Iostreams here are lower level and, indeed, more imperative. The usefulness of going low level is efficiency: you often will only do copies, not allocations, with Iostreams. Even if you transfer GBs of data you’re not going to allocate GBs. Whether it’s worth it for you or not is application dependent.

It’s a bit similar to how we have printf and Buffer.t and not just 'a -> char list. Printing efficiently is also somewhat imperative in places.

Some points I’d comment on:

the side effects may be different depending on the implementation of the underlying stream.

That’s true, and the design is oriented towards exceptions (like Unix) and either blocking IOs, or eio-style cooperative concurrency. With effects you don’t need to mention EAGAIN ever, you can just block the fiber, so that won’t ever leak.

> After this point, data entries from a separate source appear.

Lemma here_skip q : here q -> exists q', skip_spaces q = Some q' /\ here q' /\ (length q' <= length q)%nat /\
  head q' <> Some 32.
Proof.
  induction q as [|c q IH]; intros Hq; [destruct Hq as (? & [|] & _ & [=])|].
  destruct (here_cons _ Hq) as (c' & r & [= <- <-] & Hr). cbn [skip_spaces].
  destruct (Z.eqb_spec c 32) as [->|]; [|eexists; repeat split; [done|done|]; simpl; congruence].
  destruct (IH (Hr ltac:(lia))) as (q' & E & Hq' & Hl & Hh). exists q'. repeat split; [done|done|simpl; lia|done].
Qed.

(** The end of a token. *)
Lemma here_token_end sep k : forall q n, (length q <= k)%nat -> here q -> exists t q',
  token_end sep q n = Some (n + zlen t, q') /\ q = t ++ q' /\ here q' /\ nonzero t /\
  (head q <> Some 0 -> head q <> Some sep -> t <> []).
Proof.
  induction k as [|k IH]; intros q n Hk Hq; (destruct (here_cons _ Hq) as (c & r & -> & Hr)); [simpl in Hk; lia|].
  simpl in Hk. cbn [token_end].
  destruct ((c =? 0) || (c =? sep)) eqn:Ec.
  { exists [], (c :: r). rewrite zlen_nil, Z.add_0_r. split; [done|]. split; [done|]. split; [done|].
    split; [constructor|]. apply orb_true_iff in Ec as [->%Z.eqb_eq| ->%Z.eqb_eq]; done. }
  apply orb_false_iff in Ec as [Ec%Z.eqb_neq _]. specialize (Hr Ec).
  assert (forall r' n', here r' -> (length r' <= k)%nat -> exists t q',
    token_end sep r' n' = Some (n' + zlen t, q') /\ r' = t ++ q' /\ here q' /\ nonzero t) as Hrec.
  { intros r' n' H1 H2. destruct (IH r' n' H2 H1) as (t & q' & ? & ? & ? & ? & _). by exists t, q'. }
  assert (forall pre, nonzero pre -> pre <> [] -> forall r' n', c :: r = pre ++ r' -> n' = n + zlen pre -> here r' -> (length r' <= k)%nat ->
    exists t q', token_end sep r' n' = Some (n + zlen t, q') /\ c :: r = t ++ q' /\ here q' /\ nonzero t /\
      (head (c :: r) <> Some 0 -> head (c :: r) <> Some sep -> t <> [])) as Hstep.
  { intros pre Hpre Hne r' n' Er -> Hr' Hl. destruct (Hrec r' (n + zlen pre) Hr' Hl) as (t & q' & E & Et & Hq' & Ht).
    exists (pre ++ t), q'. rewrite zlen_app, Z.add_assoc, <- app_assoc, <- Et. split; [done|]. split; [done|].
    split; [done|]. split; [by apply Forall_app|]. by destruct pre. }
  destruct (Z.eqb_spec c 92) as [->|_].
  - destruct (here_cons _ Hr) as (c1 & r1 & -> & Hr1). simpl in Hk. destruct (Z.eqb_spec c1 0) as [->|H1].
    + apply (Hstep [92]); [by repeat constructor|done|done|done|done|simpl; lia].
    + apply (Hstep [92; c1]); [by repeat constructor|done|done|done|by apply Hr1|lia].
  - apply (Hstep [c]); [by repeat constructor|done|done|done|done|lia].
Qed.

(** ** Tokens *)

Lemma memcmp_total (a b : list Z) : forall n, (n <= length a)%nat -> (n <= length b)%nat -> exists r, memcmp a b n = Some r.
Proof.
  revert b. induction a as [|x a IH]; intros [|y b] [|n] H1 H2; simpl in *; try lia; try by eexists.
  destruct (negb (x =? y)); [by eexists|]. apply IH; lia.
Qed.

(** A comparison leaves the parser alone. *)
Lemma run_compare src off li b : lex_buf li = Some b -> token_at b (lex_len li) -> 0 <= off <= zlen src ->
  run (compare_term src off) li (fun _ li' => li' = li).
Proof.
  intros Eb (pre & t & post & _ & -> & En) Ho. unfold compare_term. apply run_get.
  destruct (Z.eqb_spec (lex_len li) (zlen src + off)) as [El|]; [|by apply run_ret].
  eapply run_lift; [exact Eb|].
  destruct (memcmp_total (drop (Z.to_nat off) (t ++ post ++ 0 :: rest)) src (Z.to_nat (zlen src - off))) as (r & Er).
  - rewrite length_drop, length_app. unfold zlen in *. lia.
  - unfold zlen. lia.
  - eapply run_lift; [exact Er|]. by apply run_ret.
Qed.

Lemma run_keyword ks : forall li b, lex_buf li = Some b -> token_at b (lex_len li) ->
  Forall (fun k => 1 <= zlen k.1 /\ k.2 <> L_end) ks ->
  run (keyword ks) li (fun t li' => li' = li /\ t <> L_end).
Proof.
  induction ks as [|[k t] ks IH]; intros li b Eb Ht Hk; [by apply run_ret|].
  apply Forall_cons_1 in Hk as [[H1 H2] Hk]. cbn [keyword fst snd] in *.
  eapply run_bind; [by eapply run_compare; [..|lia]|]. intros [] li' ->; [by apply run_ret|by eapply IH].
Qed.

(** A token is read and something of the query with it, or the query has ended. *)
Lemma run_token li : pqf_base li ->
  run query_token li (fun t li' =>
    query_buf li' = query_buf li /\ term_type li' = term_type li /\ error li' = error li /\ here (query_ptr li') /\
    if bool_decide (t = L_end) then lex_buf li' = lex_buf li /\ lex_len li' = lex_len li /\ (length (query_ptr li') <= length (query_ptr li))%nat
    else (exists b, lex_buf li' = Some b /\ token_at b (lex_len li')) /\ (length (query_ptr li') < length (query_ptr li))%nat).
Proof.
  intros [H1 H2 H3]. unfold query_token. apply run_get.
  destruct (here_skip _ H2) as (q & Eq & Hq & Hlen & Hhead). eapply run_lift; [exact Eq|]. apply run_modify.
  destruct (here_cons _ Hq) as (c & r & -> & Hr). eapply run_lift; [apply rd_0|].
  destruct (Z.eqb_spec c 0) as [->|Hc].
  { apply run_ret. rewrite bool_decide_eq_true_2 by done. by repeat split. }
  specialize (Hr Hc).
  assert (exists sep q, (if c =? 123 then (125, drop 1 (c :: r)) else if c =? 34 then (34, drop 1 (c :: r)) else (32, c :: r))
    = (sep, q) /\ here q /\ (q = r \/ sep = 32 /\ q = c :: r)) as (sep & q & -> & Hq0 & Hcase).
  { cbn [drop]. destruct (c =? 123); [|destruct (c =? 34)]; (eexists _, _; split; [reflexivity|]; split; [done|]); auto. }
  assert (length r < length (c :: r))%nat as Hrl by (simpl; lia).
  destruct (here_cons _ Hq0) as (c0 & r0 & E0 & Hr0). eapply run_lift; [rewrite E0; apply rd_0|].
  eapply (run_bind _ _ _ (fun (dg : bool) li' => li' = set_ptr (c :: r) li /\ (dg = true -> c0 = 64))).
  { destruct (Z.eqb_spec c0 64) as [->|]; [|by apply run_ret].
    destruct (here_cons _ (Hr0 ltac:(lia))) as (c1 & r1 & -> & _). rewrite E0. eapply run_lift; [reflexivity|]. by apply run_ret. }
  intros dg li' [-> Hdg]. destruct dg.
  { specialize (Hdg eq_refl). subst c0. apply run_modify, run_ret. rewrite bool_decide_eq_false_2 by done.
    split; [done|]. split; [done|]. split; [done|]. cbn [query_ptr set_ptr set_lexeme lex_buf lex_len]. rewrite E0. cbn [drop].
    specialize (Hr0 ltac:(lia)). split; [done|]. split.
    - exists (64 :: r0). split; [done|]. destruct Hr0 as (pre & t & E & ->). rewrite E0 in Hq0.
      destruct Hq0 as (pre' & [|c' t'] & E' & Eq'); [done|]. injection Eq' as <- Eq'. apply app_inv_tail in Eq' as <-.
      exists pre', [64], t. by repeat split.
    - rewrite drop_0. assert (length r0 < length q)%nat by (rewrite E0; simpl; lia).
      destruct Hcase as [->|[_ ->]]; lia. }
  destruct (here_token_end sep (length q) q 0 ltac:(lia) Hq0) as (t & q' & Et & Eqt & Hq' & Ht & Hnempty).
  eapply run_lift; [exact Et|]. cbv beta iota.
  destruct (here_cons _ Hq') as (c' & r' & -> & Hr'). eapply run_lift; [apply rd_0|]. apply run_modify.
  rewrite Z.add_0_l.
  set (li2 := set_ptr _ (set_lexeme _ _ _)).
  assert (token_at q (zlen t)) as Htok.
  { destruct Hq' as (pre & post & E & Ep). destruct Hq0 as (pre' & u & E' & Eu).
    exists pre', t, post. rewrite Eqt, Ep. split; [|done]. rewrite E'. f_equal.
    assert (u ++ 0 :: rest = (t ++ post) ++ 0 :: rest) as Eapp by (rewrite <- Eu, Eqt, Ep, app_assoc; done).
    by apply app_inv_tail in Eapp. }
  assert (here (query_ptr li2)) as Hp.
  { unfold li2. cbn [query_ptr set_ptr]. destruct (Z.eqb_spec c' 0); [done|]. cbn [drop]. by apply Hr'. }
  assert (length (query_ptr li2) < length (query_ptr li))%nat as Hshort.
  { unfold li2. cbn [query_ptr set_ptr].
    assert (length (if (c' =? 0)%Z then c' :: r' else drop 1 (c' :: r')) <= length (c' :: r'))%nat by (destruct (c' =? 0)%Z; rewrite ?length_drop; lia).
    destruct Hcase as [->|[-> ->]].
    - assert (length r = length t + length (c' :: r'))%nat by (rewrite Eqt, length_app; done). lia.
    - assert (t <> []) as Hne by (apply Hnempty; simpl in *; congruence).
      assert (length (c :: r) = length t + length (c' :: r'))%nat by (rewrite Eqt, length_app; done).
      destruct t; [done|]. simpl in *. lia. }
  destruct ((sep =? 32) && (1 <=? zlen t) && (c0 =? 64)).
  - eapply run_weaken; [by eapply run_keyword with (b := q); [done|done|repeat constructor; (unfold zlen; simpl; lia) || done]|].
    intros t' li' [-> Ht']. rewrite bool_decide_eq_false_2 by done. split; [done|]. split; [done|]. split; [done|].
    split; [done|]. split; [|done]. by exists q.
  - apply run_ret. rewrite bool_decide_eq_false_2 by done. split; [done|]. split; [done|]. split; [done|].
    split; [done|]. split; [|done]. by exists q.
Qed.
Lemma parses_term typed attrs t : zterm_ok typed t ->
  parses typed attrs (RPN_simple (Operand_APT (APT (Some (get_attributeList attrs)) t))) (zterm_text t).
Proof.
  intros Ht li fuel rest Ha Hs Htt Hf. destruct t as [bs|n|m| |]; cbn [zterm_ok zterm_text] in *; [| | |done|done].
  - destruct Ht as [-> Ht]. pose proof (term_text_nonempty bs). eapply parses_word; [done|by apply Htt|lia|].
    destruct (lex_term li bs rest Ht Ha Hs) as (w & tl & ptr & E1 & E2 & E3). exists w, tl, ptr.
    split; [done|]. split; [|done]. by rewrite E2.
  - destruct Ht as [-> Hn]. change (str "@term numeric ") with (str "@term " ++ str "numeric" ++ [32]) in Ha, Hf.
    rewrite <- !app_assoc in Ha. destruct fuel as [|[|fuel]]; [simpl in Hf; lia..|].
    destruct (type_step true li (S fuel) attrs (str "numeric") Z_Term_numeric (fmt_d n ++ rest)) as (l1 & E1 & R1 & T1);
      [done|simpl; tauto|done|]. rewrite E1.
    destruct (parses_word Z_Term_numeric attrs l1 (S fuel) (fmt_d n) rest (Term_numeric n)) with (typed := true) as (l2 & E2 & R2);
      [apply R1|done|lia|by apply numeric_word; [|apply R1|]|]. exists l2. split; [done|]. by eapply ready_trans.
  - destruct Ht as (-> & s & -> & Ht). rewrite removelast_last in Ha, Hf.
    change (str "@term string ") with (str "@term " ++ str "string" ++ [32]) in Ha, Hf.
    rewrite <- !app_assoc in Ha. destruct fuel as [|[|fuel]]; [simpl in Hf; lia..|].
    destruct (type_step true li (S fuel) attrs (str "string") Z_Term_characterString (term_text s ++ rest)) as (l1 & E1 & R1 & T1);
      [done|simpl; tauto|done|]. rewrite E1.
    destruct (parses_word Z_Term_characterString attrs l1 (S fuel) (term_text s) rest (Term_characterString (s ++ [0])))
      with (typed := true) as (l2 & E2 & R2); [apply R1|done|lia| |exists l2; split; [done|by eapply ready_trans]].
    destruct (lex_term l1 s rest Ht (proj1 R1) Hs) as (w & tl & ptr & F1 & F2 & F3). exists w, tl, ptr.
    split; [done|]. split; [|done]. by rewrite F2.
Qed.

Lemma escaped_self special s : (forall c, In c s -> special c = false) -> escaped special s = s.
Proof.
  unfold escaped. induction s as [|c s IH]; intros H; [done|]. cbn [map concat]. rewrite (H c) by by left. cbn [app].
  f_equal. apply IH. intros x Hx. apply H. by right.
Qed.

(** The name of a result set is the token itself. *)
Lemma lex_result li s rest : result_ok s -> at_text li (term_text s ++ rest) -> stop rest -> exists tl ptr,
  lex li = Some (L_text, after_token ptr (s ++ tl) (zlen s) L_text li) /\ skip_spaces ptr = skip_spaces rest.
Proof.
  intros (Ht & H92 & H34 & Hat) Ha Hs.
  assert (escaped is_backslash s = s) as E1.
  { apply escaped_self. intros c Hc. unfold is_backslash. destruct (Z.eqb_spec c 92) as [->|]; done. }
  assert (escaped is_quote s = s) as E2.
  { apply escaped_self. intros c Hc. unfold is_quote. destruct (Z.eqb_spec c 34) as [->|]; [done|].
    destruct (Z.eqb_spec c 92) as [->|]; done. }
  destruct (plain_term s) eqn:Hp.
  - destruct (plain_word s Ht Hp) as (c & w & E & H0 & C32 & C123 & C34 & C64 & Hc & _).
    unfold term_text in E, Ha. rewrite Hp, Hat, E1 in E, Ha. cbn [app] in E, Ha. rewrite E in *.
    exists rest, (past rest). split; [by apply lex_word|by apply skip_past].
  - destruct Ht as (_ & Hn & Hd). specialize (Hd Hp). unfold term_text in Ha. rewrite Hp, E2 in Ha. cbn [app] in Ha.
    rewrite <- app_assoc in Ha. exists (34 :: rest), rest. split; [|done]. apply lex_quoted; [done| |done].
    rewrite <- E2. apply escaped_closed; [done|done|]. by intros c _ ->.
Qed.

(** A result set whose name is written as [q]. *)
Lemma parses_set typed attrs s q : (forall li rest, at_text li (q ++ rest) -> stop rest -> exists tl ptr,
    lex li = Some (L_text, after_token ptr (s ++ tl) (zlen s) L_text li) /\ skip_spaces ptr = skip_spaces rest) ->
  parses typed attrs (RPN_simple (Operand_resultSetId (s ++ [0]))) (str "@set " ++ q).
Proof.
  intros Hr li fuel rest Ha Hs _ Hf. change (str "@set ") with (64 :: str "set" ++ [32]) in Ha.
  rewrite <- app_assoc in Ha. cbn [app] in Ha. rewrite <- app_assoc in Ha.
  pose proof (lex_keyword li (str "set") L_set (32 :: q ++ rest) Ha (stop_blank _) ltac:(simpl; tauto)) as E1.
  set (l1 := after_token _ _ _ _ li) in E1.
  destruct (Hr l1 rest eq_refl Hs) as (tl & ptr & E2 & Hp). set (l2 := after_token ptr _ _ _ l1) in E2.
  exists l2. split; [|by split_and!]. rewrite (bind_Some _ _ _ _ _ E1). destruct fuel as [|fuel]; [simpl in Hf; lia|].
  cbn [rpn_structure]. mrun. cbn [query_look l1 after_token]. fold l1. unfold rpn_simple. rewrite bind_assoc. mrun.
  cbn [query_look l1 after_token]. fold l1. rewrite bind_assoc, (bind_Some _ _ _ _ _ E2), bind_assoc. mrun.
  rewrite bool_decide_eq_false_2 by (by unfold l2). rewrite bind_assoc, (bind_Some _ _ _ s l2) by apply lexeme_after.
  unfold bind, ret. by destruct (lex l2) as [[? ?]|].
Qed.

Lemma parses_result typed attrs s : result_ok s ->
  parses typed attrs (RPN_simple (Operand_resultSetId (s ++ [0]))) (str "@set " ++ term_text s).
Proof. intros Hr. apply parses_set. intros li rest. by apply lex_result. Qed.

Lemma parses_set_quoted typed attrs w : closed 34 w -> (match w with c0 :: c1 :: _ => c0 = 64 -> yaz_isdigit c1 = false | _ => True end) ->
  parses typed attrs (RPN_simple (Operand_resultSetId (w ++ [0]))) (str "@set " ++ 34 :: w ++ [34]).
Proof.
  intros Hw Hd. apply parses_set. intros li rest Ha _. cbn [app] in Ha. rewrite <- app_assoc in Ha. exists (34 :: rest), rest.
  split; [by apply lex_quoted|done].
Qed.

Lemma attrs_text_length es : (length es <= length (attrs_text std es))%nat.
Proof.
  unfold attrs_text. induction es as [|e es IH]; [done|]. cbn [map concat length]. rewrite length_app.
  assert (6 <= length (attr_text std e))%nat; [|lia]. unfold attr_text. rewrite length_app.
  change (length (str "@attr ")) with 6%nat. lia.
Qed.
(* ===== verification/CclTree.v ===== *)
(** * Trees of CCL queries (cclptree.c, ccl_stop_words.c)

    The PQF text of a tree, and the removal of stop words from it. *)

From stdpp Require Import base list numbers option strings.
From Stdlib Require Import ZArith Lia.
From S2P Require Import Prelude Text Wrbuf Rpn Ccl CclFind.

(** ** PQF (cclptree.c) *)

Definition ccl_prterm (term : list Z) : WRBUF unit :=
  let* n := lift (strlen term) in yaz_encode_pqf_term term n.

Definition puts_attr (att : ccl_rpn_attr) : WRBUF unit :=
  wrbuf_lit (str "@attr ") ;;
  (match a_set att with Some s => wrbuf_puts s ;; wrbuf_lit (str " ") | None => ret tt end) ;;
  match a_value att with
  | CCL_RPN_ATTR_NUMERIC n => wrbuf_printf (fmt_d (a_type att) ++ str "=" ++ fmt_d n ++ str " ")
  | CCL_RPN_ATTR_STRING s => wrbuf_printf (fmt_d (a_type att) ++ str "=") ;; wrbuf_puts s ;; wrbuf_lit (str " ")
  end.
Fixpoint puts_attrs (al : list ccl_rpn_attr) : WRBUF unit :=
  match al with [] => ret tt | a :: al => puts_attr a ;; puts_attrs al end.

(** The operator with its parameters: [cp] is the token of a proximity. *)
Definition puts_prox (p2 : prox_slot) : WRBUF unit :=
  match p2 with
  | P_null => wrbuf_lit (str "@prox 0 2 0 1 k 2")
  | P_term cp =>
      let* c := lift (rd cp 0) in
      let known order :=
        let* d := lift (rd cp 1) in
        if yaz_isdigit d then printf_s (str "@prox 0 ") (drop 1 cp) (str " " ++ order ++ str " 2 k 2")
        else wrbuf_printf (str "@prox 0 1 " ++ order ++ str " 2 k 2") in
      if c =? 33 then known (str "1") else if c =? 37 then known (str "0") else ret tt
  | P_attrs _ => fault
  end.
Definition puts_bool (op : ccl_bool) : WRBUF unit :=
  wrbuf_lit (match op with CCL_RPN_AND => str "@and" | CCL_RPN_OR => str "@or" | CCL_RPN_NOT => str "@not" end).

(** [-1] for one line, the depth for lines that are indented. *)
Definition indentation (indent : Z) : WRBUF unit :=
  each_octet (fun c => wrbuf_putc c) (if indent =? -1 then [] else repeat 32 (Z.to_nat indent)).
Definition line_feed (indent : Z) : WRBUF unit := if negb (indent =? -1) then wrbuf_putc 10 else ret tt.

Fixpoint ccl_pquery_indent (p : ccl_rpn_node) (indent : Z) : WRBUF unit :=
  let next_indent := if indent =? -1 then indent else indent + 1 in
  let sep_char := if indent =? -1 then 32 else 10 in
  match p with
  | CCL_RPN_BOOL op l r _ =>
      indentation indent ;;
      puts_bool op ;; wrbuf_putc sep_char ;;
      ccl_pquery_indent l next_indent ;; ccl_pquery_indent r next_indent
  | CCL_RPN_PROX l r p2 =>
      indentation indent ;;
      puts_prox p2 ;; wrbuf_putc sep_char ;;
      ccl_pquery_indent l next_indent ;; ccl_pquery_indent r next_indent
  | CCL_RPN_SET setname =>
      indentation indent ;;
      wrbuf_lit (str "@set ") ;; ccl_prterm setname ;; line_feed indent
  | CCL_RPN_TERM term _ al =>
      indentation indent ;;
      puts_attrs al ;; ccl_prterm term ;; line_feed indent
  | CCL_FREED => fault
  end.

(** A null tree has no text. *)
Definition ccl_pquery (p : option ccl_rpn_node) : WRBUF unit :=
  match p with Some p => ccl_pquery_indent p (-1) | None => ret tt end.

(** The text that is written to the file. *)
Definition ccl_pr_tree (junk : Z -> Z) (rpn : option ccl_rpn_node) : option (list Z) :=
  let? w := wrbuf_alloc junk in
  let? (_, w) := (match rpn with Some p => ccl_pquery_indent p 0 | None => ret tt end) w in
  let? (s, _) := wrbuf_cstr w in
  cstr s.

(** ** Stop words (ccl_stop_words.c) *)

Record ccl_stop_info := StopInfo {
  si_qualname : option (list Z);
  si_term : list Z;
}.
(** The blanks and the words that were removed. *)
Record ccl_stop_words := StopWords {
  blank_chars : list Z;
  removed_items : list ccl_stop_info;
}.
Definition ccl_stop_words_create : ccl_stop_words := StopWords [32; 13; 10; 9] [].

Abbreviation CSW := (M ccl_stop_words).

Definition append_removed_item (qname : option (list Z)) (t : list Z) (len : Z) : CSW unit :=
  let* s := lift (sub t 0 len) in
  modify (fun csw => StopWords (blank_chars csw) (removed_items csw ++ [StopInfo qname (s ++ [0])])).

(** [while (cp[0] && p(cp[0])) cp++;], as the number of octets. *)
Fixpoint span_of (p : Z -> bool) (cp : list Z) : option Z :=
  match cp with
  | [] => None
  | c :: cp => if negb (c =? 0) && p c then Z.succ <$> span_of p cp else Some 0
  end.

Definition drops (n : Z) (s : list Z) : list Z := drop (Z.to_nat n) s.

(** The first stop word of the term from [at_] on: the words are looked at in
    turn, and one that is found is taken out of the term. *)
Fixpoint stop_word_loop (fuel : nat) (bibset : option ccl_qualifiers) (qual : option (list Z)) (term : list Z) (at_ : Z)
  : CSW (option (list Z)) :=
  match fuel with
  | O => fault
  | S fuel =>
      let* csw := get in
      let blank := strchr (blank_chars csw) in
      let* n := lift (span_of blank (drops at_ term)) in
      let cp0 := at_ + n in
      let* c := lift (rd term cp0) in
      if c =? 0 then ret None
      else
        let* len := lift (span_of (fun c => negb (blank c)) (drops cp0 term)) in
        let cp := cp0 + len in
        let* stop := if negb (len =? 0) then lift (ccl_search_stop bibset qual (drops cp0 term) len) else ret false in
        if stop : bool then
          append_removed_item qual (drops cp0 term) len ;;
          let* k := lift (span_of blank (drops cp term)) in
          let cp := cp + k in
          let* n := lift (strlen (drops cp term)) in
          let* bs := lift (sub term cp (n + 1)) in
          let* term := lift (splice term cp0 bs) in
          ret (Some term)
        else stop_word_loop fuel bibset qual term cp
  end.

Fixpoint stop_term (fuel : nat) (bibset : option ccl_qualifiers) (qual : option (list Z)) (term : list Z) : CSW (list Z) :=
  match fuel with
  | O => fault
  | S fuel =>
      let* r := stop_word_loop (S (length term)) bibset qual term 0 in
      match r with
      | None => ret term
      | Some term => stop_term fuel bibset qual term
      end
  end.

(** The blanks at the end are cut off from [cp] downwards; [None] inside for a
    term that gets empty. *)
Fixpoint chop_term (cp : nat) (blank : Z -> bool) (term : list Z) : option (option (list Z)) :=
  match cp with
  | O => Some None
  | S cp =>
      let? c := rd term (Z.of_nat cp) in
      if negb (blank c) then Some (Some term)
      else let? term := splice term (Z.of_nat cp) [0] in chop_term cp blank term
  end.

(** The pointer to a child after its tree was worked on: the node is still there
    if it is what was returned. *)
Definition child (r : option ccl_rpn_node * bool) : ccl_rpn_node :=
  match r with (Some t, true) => t | _ => CCL_FREED end.

(** The tree that is left, and whether it is the node that was given. *)
Fixpoint ccl_remove_stop_r (bibset : option ccl_qualifiers) (p : ccl_rpn_node) : CSW (option ccl_rpn_node * bool) :=
  match p with
  | CCL_RPN_BOOL op l r al =>
      let* p0 := ccl_remove_stop_r bibset l in
      let* p1 := ccl_remove_stop_r bibset r in
      match p0.1, p1.1 with
      | Some _, Some _ => ret (Some (CCL_RPN_BOOL op (child p0) (child p1) al), true)
      | Some t, None => ret (Some t, false)
      | None, t => ret (t, false)
      end
  | CCL_RPN_PROX l r p2 =>
      let* p0 := ccl_remove_stop_r bibset l in
      let* p1 := ccl_remove_stop_r bibset r in
      match p0.1, p1.1 with
      | Some _, Some _ => ret (Some (CCL_RPN_PROX (child p0) (child p1) p2), true)
      | lt, rt =>
          (match p2 with P_attrs _ => fault | _ => ret tt end) ;;
          ret (match lt with Some _ => lt | None => rt end, false)
      end
  | CCL_RPN_SET s => ret (Some p, true)
  | CCL_RPN_TERM term qual al =>
      let* term := stop_term (S (length term)) bibset qual term in
      let* csw := get in
      if Nat.ltb 0 (length (removed_items csw)) then
        let* n := lift (strlen term) in
        let* r := lift (chop_term (Z.to_nat n) (strchr (blank_chars csw)) term) in
        match r with
        | None => ret (None, false)
        | Some term => ret (Some (CCL_RPN_TERM term qual al), true)
        end
      else ret (Some (CCL_RPN_TERM term qual al), true)
  | CCL_FREED => fault
  end.

(** The new tree and 1 if a word was removed. *)
Definition ccl_stop_words_tree (bibset : option ccl_qualifiers) (t : ccl_rpn_node) : CSW (option ccl_rpn_node * Z) :=
  modify (fun csw => StopWords (blank_chars csw) []) ;;
  let* r := ccl_remove_stop_r bibset t in
  let* csw := get in
  ret (r.1, if Nat.ltb 0 (length (removed_items csw)) then 1 else 0).

Definition ccl_stop_words_info (csw : ccl_stop_words) (idx : Z) : option (option (list Z) * list Z) :=
  match removed_items csw !! Z.to_nat idx with
  | Some csi => Some (si_qualname csi, si_term csi)
  | None => None
  end.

With OCaml 5, blocking (the current thread of fiber) is the portable, universal synchronization primitive for IOs that you were mentioning :). It’s also how backpressure will manifest (if you try to write to a stream too fast, it can just block you).

And if the underlying stream is a bytes, then it’s an open question what happens when multiple domains are contending for mutually exclusive access to the mutable octets

Yeah that’s just a bug. The same thing is true with a seq if multiple domains try to access it, if it’s backed by anything impure. Generally speaking we don’t have (yet) the type system to prevent such wrong uses, so locking is left to the user. Note that the compositionality of iostream means you can take a stream and wrap it into a mutex protected stream quite easily (like std::cout famously is in C++).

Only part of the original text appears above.